## [Records contained in a dataset]
╔══
(* ===== verification/SubstUnify.v ===== *)
(** * Unification: termination and correctness

    By induction on the measure of [SubstPost] and on the size of the terms under the
    weights of the substitution, a call on a substitution without cycles ends, and leaves
    what [post] says. *)

From S2P Require Export SubstPost.

Section unify.
Context `{!PmapOrder} (p : Z) (s0 : cuex_subst) (others : gmap Z cuex_subst) (U : gset ex).
Context (Hp : p <> NULL) (Hclone : clone_cnt s0 = 1) (Hsh : shadowed s0 = NULL)
  (Hidem : is_idem s0 = true).
Implicit Types (e t u v x : ex) (V : gmap Z cuex_veqv) (m : gmap ex Z) (th : ex -> ex)
  (w : ex -> nat) (Q : ex -> Prop) (l b : Z) (r : option ex).

Notation stp := (st p s0 others).
Notation unify n := (cuex_subst_unify_aux None n p).

(** A computation on terms ends as it should. *)
Definition runs (f : nat -> M (option ex)) V m b w e0 e1 : Prop :=
  exists r V' m' b', ends f (stp V m b) r (stp V' m' b') /\ post s0 U V m e0 e1 w r V' m' b' /\
    forall t, r = Some t -> wf_ex t.

Lemma runs_eq f g V m b w e0 e1 : (forall n, f n (stp V m b) = g n (stp V m b)) ->
  runs g V m b w e0 e1 -> runs f V m b w e0 e1.
Proof.
  intros E (r & V' & m' & b' & He & HP). exists r, V', m', b'. split; [|done].
  by apply (ends_eq _ g _ (stp V m b)).
Qed.
Example unify_occurs : result (
    p ← cuex_subst_new cuex_qcset_uw;
    b ← cuex_subst_unify 50 p (f (var 1) (var 2)) (f (g (var 2)) (g (var 1)));
    ret b) = Some false.
Proof. reflexivity. Qed.

(** A blocked variable and a variable unified with it are not made equal by application,
    though they are by lookup. *)
Example apply_blocked : result (
    p ← cuex_subst_new cuex_qcset_uw;
    _ ← cuex_subst_block block p (var 1);
    b ← cuex_subst_unify 50 p (var 1) (var 2);
    t1 ← cuex_subst_apply block 50 p (var 1);
    t2 ← cuex_subst_apply block 50 p (var 2);
    u1 ← cuex_subst_lookup block p (var 1);
    u2 ← cuex_subst_lookup block p (var 2);
    ret (b, t1, t2, u1, u2)) = Some (true, var 1, var 2, Some (var 2), Some (var 2)).
Proof. reflexivity. Qed.

(** [b] is a clone of [a] and [c] one of [b]; after [b] has been deleted, flattening [c] makes
    the variables of [a] what they were in [a], and so loses the binding made in [c]. *)
Example flatten_loses : result (
    a ← cuex_subst_new cuex_qcset_uw;
    _ ← cuex_subst_unify 50 a (var 1) (var 2);
    b ← cuex_subst_new_clone a cuex_qcset_uw;
    _ ← cuex_subst_unify 50 b (var 3) (g (var 4));
    c ← cuex_subst_new_clone b cuex_qcset_uw;
    _ ← cuex_subst_unify 50 c (var 1) (g (var 5));
    _ ← cuex_subst_unify 50 c (var 6) (g (var 5));
    _ ← cuex_subst_delete b;
    _ ← cuex_subst_flatten c;
    u ← cuex_subst_lookup block c (var 1);
    ret u) = Some (Some (var 2)).
Proof. vm_compute. reflexivity. Qed.
End Runs.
╚══
## [WORK REQUEST]
Reproduce each line above that contains "Proof".

## [RESULT BELOW]
Proof.
Proof. reflexivity. Qed.
Proof. reflexivity. Qed.
Proof. vm_compute. reflexivity. Qed.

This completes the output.